__Work to complete__.
Give back exactly the lines that run from the beginning of the entries to the line containing "(cache : gmap", both included, and nothing else.

__Data provided__.

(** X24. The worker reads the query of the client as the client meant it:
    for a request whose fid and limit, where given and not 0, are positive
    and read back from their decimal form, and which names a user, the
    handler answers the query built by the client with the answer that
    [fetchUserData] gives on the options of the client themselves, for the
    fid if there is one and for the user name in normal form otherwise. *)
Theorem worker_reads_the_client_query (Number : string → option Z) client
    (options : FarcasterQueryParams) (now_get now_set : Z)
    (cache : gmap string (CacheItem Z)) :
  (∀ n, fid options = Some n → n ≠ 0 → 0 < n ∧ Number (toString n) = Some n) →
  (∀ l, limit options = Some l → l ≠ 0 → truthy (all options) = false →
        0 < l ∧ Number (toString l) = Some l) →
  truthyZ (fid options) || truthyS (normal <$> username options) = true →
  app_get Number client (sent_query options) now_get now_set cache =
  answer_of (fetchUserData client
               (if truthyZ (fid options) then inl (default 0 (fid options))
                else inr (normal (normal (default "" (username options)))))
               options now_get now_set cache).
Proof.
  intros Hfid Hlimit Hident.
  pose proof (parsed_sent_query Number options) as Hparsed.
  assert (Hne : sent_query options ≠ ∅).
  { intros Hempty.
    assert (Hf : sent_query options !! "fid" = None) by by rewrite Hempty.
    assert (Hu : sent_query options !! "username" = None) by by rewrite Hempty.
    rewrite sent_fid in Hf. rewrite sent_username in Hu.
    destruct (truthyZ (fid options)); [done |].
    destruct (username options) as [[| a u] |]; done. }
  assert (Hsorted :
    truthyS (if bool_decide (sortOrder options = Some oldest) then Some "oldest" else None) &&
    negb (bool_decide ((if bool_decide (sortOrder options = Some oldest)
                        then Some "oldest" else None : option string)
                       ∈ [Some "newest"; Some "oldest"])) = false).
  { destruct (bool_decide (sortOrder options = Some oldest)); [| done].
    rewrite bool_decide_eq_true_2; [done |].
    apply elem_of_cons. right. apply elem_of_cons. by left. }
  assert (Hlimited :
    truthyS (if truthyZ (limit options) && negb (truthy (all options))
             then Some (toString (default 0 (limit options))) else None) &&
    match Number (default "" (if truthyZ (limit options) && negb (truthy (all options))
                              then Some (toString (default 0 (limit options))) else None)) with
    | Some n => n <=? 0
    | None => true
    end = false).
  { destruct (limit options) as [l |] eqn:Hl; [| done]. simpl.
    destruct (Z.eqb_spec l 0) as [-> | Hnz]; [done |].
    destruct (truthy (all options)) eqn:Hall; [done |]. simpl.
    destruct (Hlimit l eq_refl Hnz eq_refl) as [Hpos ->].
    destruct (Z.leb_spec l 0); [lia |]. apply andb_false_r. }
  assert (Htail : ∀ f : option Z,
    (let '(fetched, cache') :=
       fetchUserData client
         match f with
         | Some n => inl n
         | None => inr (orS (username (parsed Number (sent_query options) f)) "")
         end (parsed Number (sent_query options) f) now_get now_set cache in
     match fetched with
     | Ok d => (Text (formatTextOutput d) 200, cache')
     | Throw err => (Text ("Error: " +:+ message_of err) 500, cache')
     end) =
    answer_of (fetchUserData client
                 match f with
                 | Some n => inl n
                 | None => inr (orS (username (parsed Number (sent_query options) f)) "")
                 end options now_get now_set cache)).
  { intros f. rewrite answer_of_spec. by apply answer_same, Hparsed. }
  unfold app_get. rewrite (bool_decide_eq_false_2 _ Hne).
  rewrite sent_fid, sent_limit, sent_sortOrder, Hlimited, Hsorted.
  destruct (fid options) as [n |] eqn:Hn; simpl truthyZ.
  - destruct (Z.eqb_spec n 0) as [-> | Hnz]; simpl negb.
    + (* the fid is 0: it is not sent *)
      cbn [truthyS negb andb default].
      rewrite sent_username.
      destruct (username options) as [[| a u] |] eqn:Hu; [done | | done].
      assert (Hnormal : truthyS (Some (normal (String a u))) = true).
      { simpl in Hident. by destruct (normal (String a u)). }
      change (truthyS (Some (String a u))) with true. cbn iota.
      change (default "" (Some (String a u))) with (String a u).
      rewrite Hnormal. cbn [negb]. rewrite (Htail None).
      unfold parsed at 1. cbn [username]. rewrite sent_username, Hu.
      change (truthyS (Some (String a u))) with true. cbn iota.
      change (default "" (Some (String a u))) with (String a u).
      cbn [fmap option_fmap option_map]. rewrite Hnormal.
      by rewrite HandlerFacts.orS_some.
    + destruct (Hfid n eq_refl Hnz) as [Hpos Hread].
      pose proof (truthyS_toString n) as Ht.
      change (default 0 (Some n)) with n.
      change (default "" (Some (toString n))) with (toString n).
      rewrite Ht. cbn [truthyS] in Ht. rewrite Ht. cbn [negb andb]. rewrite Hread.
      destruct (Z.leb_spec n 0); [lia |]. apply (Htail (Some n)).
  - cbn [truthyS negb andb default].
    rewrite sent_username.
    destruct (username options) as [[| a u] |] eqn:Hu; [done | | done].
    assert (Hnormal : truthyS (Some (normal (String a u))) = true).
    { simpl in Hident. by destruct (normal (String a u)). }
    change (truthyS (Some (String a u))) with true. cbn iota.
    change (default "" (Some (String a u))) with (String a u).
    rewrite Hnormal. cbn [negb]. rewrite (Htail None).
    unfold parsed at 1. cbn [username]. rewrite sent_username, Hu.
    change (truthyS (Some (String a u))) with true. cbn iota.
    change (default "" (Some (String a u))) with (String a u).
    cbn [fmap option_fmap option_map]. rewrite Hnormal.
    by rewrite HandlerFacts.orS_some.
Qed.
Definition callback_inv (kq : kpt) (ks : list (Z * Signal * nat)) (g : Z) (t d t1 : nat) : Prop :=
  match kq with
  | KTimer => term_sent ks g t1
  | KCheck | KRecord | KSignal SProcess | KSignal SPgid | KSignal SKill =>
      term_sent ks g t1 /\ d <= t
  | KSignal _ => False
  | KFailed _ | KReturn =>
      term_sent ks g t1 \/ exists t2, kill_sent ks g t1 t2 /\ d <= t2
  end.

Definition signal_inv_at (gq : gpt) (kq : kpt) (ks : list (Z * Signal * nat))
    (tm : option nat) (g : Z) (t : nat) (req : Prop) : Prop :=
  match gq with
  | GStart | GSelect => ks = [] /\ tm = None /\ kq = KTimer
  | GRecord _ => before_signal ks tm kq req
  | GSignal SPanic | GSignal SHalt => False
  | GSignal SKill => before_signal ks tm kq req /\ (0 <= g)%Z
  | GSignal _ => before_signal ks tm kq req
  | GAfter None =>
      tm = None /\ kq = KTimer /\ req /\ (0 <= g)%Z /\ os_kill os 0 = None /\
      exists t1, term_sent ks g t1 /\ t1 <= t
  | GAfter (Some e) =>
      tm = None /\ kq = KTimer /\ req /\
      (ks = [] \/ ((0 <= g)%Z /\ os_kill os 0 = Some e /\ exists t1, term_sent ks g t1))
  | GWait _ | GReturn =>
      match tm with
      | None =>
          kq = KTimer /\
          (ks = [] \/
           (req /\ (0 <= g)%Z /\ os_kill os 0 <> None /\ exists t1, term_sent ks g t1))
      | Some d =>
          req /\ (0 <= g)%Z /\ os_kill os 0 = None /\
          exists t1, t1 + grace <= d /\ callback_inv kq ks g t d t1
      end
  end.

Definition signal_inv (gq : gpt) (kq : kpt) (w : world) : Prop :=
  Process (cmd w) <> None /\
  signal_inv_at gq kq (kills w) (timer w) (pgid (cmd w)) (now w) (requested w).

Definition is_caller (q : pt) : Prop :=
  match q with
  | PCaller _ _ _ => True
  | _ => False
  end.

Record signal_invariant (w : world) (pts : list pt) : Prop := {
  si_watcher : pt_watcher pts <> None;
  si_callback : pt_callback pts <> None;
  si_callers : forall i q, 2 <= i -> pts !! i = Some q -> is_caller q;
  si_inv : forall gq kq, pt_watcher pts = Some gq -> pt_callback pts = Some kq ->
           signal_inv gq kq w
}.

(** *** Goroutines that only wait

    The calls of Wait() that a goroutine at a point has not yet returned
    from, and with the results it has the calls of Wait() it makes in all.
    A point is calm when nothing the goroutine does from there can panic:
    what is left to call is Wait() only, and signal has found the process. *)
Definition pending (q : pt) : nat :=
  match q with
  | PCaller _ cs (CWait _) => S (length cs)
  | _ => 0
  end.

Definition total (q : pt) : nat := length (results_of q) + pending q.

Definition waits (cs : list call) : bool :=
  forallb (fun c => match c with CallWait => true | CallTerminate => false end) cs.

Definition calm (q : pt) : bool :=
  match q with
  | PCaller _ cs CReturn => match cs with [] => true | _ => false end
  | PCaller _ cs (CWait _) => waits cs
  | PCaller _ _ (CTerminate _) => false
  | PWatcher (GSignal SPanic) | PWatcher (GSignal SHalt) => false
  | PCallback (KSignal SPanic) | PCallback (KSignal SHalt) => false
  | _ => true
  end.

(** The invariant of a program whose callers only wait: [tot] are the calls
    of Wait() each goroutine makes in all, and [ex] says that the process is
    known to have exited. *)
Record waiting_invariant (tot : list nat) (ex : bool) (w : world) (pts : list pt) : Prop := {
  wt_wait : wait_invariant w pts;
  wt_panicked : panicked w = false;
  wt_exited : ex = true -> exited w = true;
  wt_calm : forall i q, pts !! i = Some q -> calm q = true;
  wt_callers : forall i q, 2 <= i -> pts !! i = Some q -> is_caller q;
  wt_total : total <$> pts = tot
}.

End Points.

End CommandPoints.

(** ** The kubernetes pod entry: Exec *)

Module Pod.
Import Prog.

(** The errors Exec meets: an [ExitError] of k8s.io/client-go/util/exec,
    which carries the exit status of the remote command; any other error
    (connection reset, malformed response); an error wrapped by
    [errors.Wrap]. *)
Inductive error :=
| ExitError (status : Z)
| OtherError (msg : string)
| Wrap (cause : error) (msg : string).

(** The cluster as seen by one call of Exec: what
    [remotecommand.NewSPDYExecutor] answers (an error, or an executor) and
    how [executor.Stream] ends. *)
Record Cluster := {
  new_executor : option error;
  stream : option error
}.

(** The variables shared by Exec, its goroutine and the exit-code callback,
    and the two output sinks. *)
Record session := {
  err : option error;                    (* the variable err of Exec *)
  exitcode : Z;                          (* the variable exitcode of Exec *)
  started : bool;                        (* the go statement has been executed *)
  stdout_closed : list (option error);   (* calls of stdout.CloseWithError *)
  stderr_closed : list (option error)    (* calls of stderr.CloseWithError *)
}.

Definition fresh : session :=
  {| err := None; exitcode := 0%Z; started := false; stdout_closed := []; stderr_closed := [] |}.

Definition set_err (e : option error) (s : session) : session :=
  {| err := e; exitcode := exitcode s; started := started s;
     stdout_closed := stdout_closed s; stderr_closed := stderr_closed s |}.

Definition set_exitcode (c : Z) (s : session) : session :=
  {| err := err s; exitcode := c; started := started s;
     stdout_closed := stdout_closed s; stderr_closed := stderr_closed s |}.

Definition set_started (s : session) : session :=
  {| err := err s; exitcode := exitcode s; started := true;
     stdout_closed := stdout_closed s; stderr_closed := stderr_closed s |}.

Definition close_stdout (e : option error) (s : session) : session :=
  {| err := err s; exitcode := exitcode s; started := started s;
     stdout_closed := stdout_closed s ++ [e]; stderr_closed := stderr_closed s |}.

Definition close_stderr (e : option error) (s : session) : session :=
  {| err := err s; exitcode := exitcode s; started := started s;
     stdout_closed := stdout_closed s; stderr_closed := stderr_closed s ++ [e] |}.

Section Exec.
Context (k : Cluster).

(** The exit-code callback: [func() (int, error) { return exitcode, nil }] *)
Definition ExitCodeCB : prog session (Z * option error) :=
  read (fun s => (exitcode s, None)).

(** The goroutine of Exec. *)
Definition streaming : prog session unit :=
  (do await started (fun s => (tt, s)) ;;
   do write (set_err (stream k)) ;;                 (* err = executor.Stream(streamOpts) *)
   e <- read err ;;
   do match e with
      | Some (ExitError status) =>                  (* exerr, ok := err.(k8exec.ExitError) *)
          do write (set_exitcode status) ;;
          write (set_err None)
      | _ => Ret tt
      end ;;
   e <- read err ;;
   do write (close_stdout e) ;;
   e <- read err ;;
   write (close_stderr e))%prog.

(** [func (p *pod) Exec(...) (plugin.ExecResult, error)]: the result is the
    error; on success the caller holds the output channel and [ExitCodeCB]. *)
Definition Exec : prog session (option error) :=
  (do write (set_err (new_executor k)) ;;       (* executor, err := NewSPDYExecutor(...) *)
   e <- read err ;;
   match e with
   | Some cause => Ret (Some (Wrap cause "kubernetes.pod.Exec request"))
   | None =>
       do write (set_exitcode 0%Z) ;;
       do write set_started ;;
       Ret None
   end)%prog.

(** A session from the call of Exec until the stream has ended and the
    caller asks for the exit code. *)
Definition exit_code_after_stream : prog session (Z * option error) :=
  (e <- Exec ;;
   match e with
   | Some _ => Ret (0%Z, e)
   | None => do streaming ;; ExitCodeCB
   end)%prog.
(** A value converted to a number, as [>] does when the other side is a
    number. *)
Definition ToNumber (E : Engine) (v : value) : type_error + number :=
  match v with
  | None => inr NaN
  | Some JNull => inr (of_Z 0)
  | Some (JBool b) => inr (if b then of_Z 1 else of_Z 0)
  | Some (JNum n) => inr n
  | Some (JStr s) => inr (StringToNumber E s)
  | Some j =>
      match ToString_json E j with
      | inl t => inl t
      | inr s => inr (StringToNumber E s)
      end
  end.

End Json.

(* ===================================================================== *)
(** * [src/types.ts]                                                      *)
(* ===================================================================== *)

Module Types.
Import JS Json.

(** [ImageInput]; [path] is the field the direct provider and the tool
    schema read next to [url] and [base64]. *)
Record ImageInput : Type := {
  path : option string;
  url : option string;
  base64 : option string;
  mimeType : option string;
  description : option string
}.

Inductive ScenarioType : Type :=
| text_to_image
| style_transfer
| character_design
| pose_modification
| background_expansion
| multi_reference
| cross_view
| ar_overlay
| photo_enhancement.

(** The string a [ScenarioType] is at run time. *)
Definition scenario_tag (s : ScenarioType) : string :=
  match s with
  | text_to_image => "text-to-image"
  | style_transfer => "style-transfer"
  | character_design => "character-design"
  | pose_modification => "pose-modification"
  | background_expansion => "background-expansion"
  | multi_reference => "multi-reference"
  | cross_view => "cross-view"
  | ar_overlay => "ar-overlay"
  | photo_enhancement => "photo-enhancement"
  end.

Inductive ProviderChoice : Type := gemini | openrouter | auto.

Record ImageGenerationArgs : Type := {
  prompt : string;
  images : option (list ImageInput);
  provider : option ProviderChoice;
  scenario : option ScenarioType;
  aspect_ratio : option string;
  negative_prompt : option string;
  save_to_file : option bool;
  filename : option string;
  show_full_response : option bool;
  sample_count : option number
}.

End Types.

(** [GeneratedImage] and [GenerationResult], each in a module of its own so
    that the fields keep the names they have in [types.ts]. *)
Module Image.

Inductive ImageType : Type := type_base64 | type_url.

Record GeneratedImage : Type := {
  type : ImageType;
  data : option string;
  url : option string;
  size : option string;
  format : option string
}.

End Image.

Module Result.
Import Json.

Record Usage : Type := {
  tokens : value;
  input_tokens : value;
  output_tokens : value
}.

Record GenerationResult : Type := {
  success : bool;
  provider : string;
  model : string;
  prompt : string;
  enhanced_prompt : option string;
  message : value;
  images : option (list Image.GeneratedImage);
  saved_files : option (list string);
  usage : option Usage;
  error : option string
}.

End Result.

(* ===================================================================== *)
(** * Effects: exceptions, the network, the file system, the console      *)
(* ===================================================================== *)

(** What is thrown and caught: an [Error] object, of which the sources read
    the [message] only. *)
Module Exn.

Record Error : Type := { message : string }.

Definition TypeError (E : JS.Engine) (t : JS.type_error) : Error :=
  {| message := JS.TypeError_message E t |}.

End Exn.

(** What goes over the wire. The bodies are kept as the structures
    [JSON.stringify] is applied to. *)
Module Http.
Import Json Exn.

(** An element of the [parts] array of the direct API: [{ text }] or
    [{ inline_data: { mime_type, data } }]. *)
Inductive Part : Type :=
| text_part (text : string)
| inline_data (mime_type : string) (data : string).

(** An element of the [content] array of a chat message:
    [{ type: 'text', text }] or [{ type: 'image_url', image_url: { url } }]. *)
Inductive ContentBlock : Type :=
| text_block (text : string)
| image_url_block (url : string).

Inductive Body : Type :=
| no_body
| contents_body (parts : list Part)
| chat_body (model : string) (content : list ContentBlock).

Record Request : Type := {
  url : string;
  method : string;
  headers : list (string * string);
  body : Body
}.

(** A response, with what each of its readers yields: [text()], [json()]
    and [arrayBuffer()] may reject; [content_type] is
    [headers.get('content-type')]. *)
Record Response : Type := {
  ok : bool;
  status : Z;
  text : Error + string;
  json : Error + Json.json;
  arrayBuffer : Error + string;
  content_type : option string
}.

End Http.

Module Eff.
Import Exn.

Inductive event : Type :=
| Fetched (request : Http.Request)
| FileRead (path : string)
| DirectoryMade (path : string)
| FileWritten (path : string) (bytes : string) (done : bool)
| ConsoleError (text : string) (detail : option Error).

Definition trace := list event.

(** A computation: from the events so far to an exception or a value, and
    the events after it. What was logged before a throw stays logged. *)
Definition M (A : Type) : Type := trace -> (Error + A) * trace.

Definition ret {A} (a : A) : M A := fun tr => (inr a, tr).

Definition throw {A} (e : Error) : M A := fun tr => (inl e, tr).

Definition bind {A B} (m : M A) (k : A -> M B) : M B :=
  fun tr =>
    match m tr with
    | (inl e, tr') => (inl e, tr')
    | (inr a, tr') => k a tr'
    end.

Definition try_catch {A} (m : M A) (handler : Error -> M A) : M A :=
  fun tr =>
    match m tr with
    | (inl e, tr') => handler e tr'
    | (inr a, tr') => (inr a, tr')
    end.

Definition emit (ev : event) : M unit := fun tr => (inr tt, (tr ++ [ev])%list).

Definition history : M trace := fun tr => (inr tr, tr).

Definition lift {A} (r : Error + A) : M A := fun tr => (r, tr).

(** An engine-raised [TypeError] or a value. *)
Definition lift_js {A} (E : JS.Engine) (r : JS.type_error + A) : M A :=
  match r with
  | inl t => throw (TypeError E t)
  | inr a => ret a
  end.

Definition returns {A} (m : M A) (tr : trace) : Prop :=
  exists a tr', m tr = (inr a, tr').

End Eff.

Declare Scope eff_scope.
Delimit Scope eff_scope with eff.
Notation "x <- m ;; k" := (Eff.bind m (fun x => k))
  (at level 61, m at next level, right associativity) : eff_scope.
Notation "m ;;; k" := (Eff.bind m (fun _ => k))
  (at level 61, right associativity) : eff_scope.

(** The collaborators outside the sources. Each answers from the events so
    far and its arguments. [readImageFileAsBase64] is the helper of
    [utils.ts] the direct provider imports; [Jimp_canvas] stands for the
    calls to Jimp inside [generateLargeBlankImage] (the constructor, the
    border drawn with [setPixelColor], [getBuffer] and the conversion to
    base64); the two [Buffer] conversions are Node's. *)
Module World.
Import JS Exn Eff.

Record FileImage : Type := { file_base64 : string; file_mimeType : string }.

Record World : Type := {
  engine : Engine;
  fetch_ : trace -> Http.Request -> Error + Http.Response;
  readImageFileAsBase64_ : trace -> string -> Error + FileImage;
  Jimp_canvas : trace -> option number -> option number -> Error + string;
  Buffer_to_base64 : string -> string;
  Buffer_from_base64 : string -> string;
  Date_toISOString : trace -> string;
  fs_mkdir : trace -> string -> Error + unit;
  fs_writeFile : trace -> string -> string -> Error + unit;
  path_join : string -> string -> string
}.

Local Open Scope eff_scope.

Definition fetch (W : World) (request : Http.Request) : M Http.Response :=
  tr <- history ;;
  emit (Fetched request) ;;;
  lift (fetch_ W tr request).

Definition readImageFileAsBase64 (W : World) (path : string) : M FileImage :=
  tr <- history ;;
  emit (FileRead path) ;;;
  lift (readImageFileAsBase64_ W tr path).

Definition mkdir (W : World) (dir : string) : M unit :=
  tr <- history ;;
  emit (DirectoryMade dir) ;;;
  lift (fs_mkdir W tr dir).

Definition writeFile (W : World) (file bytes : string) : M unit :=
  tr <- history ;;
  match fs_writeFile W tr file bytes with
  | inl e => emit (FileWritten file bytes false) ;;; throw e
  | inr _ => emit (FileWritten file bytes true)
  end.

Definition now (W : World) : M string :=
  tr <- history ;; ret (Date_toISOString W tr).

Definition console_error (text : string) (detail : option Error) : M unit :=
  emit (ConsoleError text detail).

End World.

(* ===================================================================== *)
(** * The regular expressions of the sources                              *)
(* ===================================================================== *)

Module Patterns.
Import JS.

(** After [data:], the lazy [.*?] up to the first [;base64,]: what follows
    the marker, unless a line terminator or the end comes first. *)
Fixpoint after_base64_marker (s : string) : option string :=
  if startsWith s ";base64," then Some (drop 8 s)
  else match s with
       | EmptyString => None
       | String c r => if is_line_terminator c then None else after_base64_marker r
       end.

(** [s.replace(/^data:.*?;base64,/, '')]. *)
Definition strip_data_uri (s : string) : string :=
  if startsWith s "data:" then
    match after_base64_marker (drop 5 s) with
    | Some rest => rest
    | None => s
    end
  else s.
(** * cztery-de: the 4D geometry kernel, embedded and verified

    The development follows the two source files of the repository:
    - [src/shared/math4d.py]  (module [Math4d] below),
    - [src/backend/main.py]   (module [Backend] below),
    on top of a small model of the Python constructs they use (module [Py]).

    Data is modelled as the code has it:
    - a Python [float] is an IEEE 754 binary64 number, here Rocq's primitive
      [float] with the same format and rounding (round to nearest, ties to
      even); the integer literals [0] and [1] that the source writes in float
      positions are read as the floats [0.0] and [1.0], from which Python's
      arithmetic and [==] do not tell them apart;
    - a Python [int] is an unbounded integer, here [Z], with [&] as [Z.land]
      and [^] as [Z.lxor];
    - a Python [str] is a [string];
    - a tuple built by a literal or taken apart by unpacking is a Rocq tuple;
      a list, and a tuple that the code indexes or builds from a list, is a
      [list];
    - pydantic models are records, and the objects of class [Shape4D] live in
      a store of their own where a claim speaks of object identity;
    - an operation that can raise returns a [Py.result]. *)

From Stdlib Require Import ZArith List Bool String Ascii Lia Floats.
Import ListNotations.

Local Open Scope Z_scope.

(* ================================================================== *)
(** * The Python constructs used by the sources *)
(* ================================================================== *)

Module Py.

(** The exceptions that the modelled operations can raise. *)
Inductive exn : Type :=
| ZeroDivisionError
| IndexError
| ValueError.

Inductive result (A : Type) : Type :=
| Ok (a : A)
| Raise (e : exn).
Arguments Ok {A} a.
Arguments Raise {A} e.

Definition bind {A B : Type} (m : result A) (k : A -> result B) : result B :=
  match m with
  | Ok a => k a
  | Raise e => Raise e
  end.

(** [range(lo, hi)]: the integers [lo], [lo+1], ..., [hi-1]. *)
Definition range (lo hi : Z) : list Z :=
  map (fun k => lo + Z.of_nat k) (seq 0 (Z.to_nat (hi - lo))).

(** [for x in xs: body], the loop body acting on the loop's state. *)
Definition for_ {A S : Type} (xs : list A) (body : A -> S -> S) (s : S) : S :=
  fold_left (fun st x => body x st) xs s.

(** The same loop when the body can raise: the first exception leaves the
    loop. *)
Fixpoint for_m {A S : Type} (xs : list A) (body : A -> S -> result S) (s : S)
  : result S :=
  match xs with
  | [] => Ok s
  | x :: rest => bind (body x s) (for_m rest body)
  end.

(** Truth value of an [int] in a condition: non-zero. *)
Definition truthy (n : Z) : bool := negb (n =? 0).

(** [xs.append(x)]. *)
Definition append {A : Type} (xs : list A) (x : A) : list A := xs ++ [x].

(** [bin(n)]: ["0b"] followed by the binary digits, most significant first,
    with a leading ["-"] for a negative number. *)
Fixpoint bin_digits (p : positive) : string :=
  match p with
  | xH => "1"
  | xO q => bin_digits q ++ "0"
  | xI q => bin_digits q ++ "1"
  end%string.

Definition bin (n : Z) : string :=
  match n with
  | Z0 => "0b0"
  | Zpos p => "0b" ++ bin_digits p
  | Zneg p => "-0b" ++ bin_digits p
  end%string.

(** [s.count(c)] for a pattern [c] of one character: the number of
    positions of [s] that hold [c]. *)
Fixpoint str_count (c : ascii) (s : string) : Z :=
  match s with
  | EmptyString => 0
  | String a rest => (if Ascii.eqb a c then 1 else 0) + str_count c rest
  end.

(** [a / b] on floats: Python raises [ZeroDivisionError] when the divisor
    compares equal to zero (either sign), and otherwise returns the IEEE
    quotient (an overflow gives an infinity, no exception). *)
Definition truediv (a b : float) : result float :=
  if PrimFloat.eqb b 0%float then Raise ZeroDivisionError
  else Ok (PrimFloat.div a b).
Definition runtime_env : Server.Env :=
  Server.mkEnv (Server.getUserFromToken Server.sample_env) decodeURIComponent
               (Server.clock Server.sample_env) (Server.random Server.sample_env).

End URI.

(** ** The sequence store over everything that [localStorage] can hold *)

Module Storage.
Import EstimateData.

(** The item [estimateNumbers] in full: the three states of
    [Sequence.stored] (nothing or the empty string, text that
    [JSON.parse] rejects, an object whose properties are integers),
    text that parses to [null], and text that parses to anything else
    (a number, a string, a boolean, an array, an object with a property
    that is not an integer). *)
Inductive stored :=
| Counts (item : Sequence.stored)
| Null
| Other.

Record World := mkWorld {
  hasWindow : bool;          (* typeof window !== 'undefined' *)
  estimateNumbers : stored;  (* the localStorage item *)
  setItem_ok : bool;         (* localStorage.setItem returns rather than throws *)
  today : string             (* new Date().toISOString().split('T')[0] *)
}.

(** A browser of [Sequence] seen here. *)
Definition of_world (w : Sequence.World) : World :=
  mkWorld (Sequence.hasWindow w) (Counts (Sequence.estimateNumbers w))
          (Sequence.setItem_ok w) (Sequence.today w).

__Response area__.
(** X24. The worker reads the query of the client as the client meant it:
    for a request whose fid and limit, where given and not 0, are positive
    and read back from their decimal form, and which names a user, the
    handler answers the query built by the client with the answer that
    [fetchUserData] gives on the options of the client themselves, for the
    fid if there is one and for the user name in normal form otherwise. *)
Theorem worker_reads_the_client_query (Number : string → option Z) client
    (options : FarcasterQueryParams) (now_get now_set : Z)
    (cache : gmap string (CacheItem Z)) :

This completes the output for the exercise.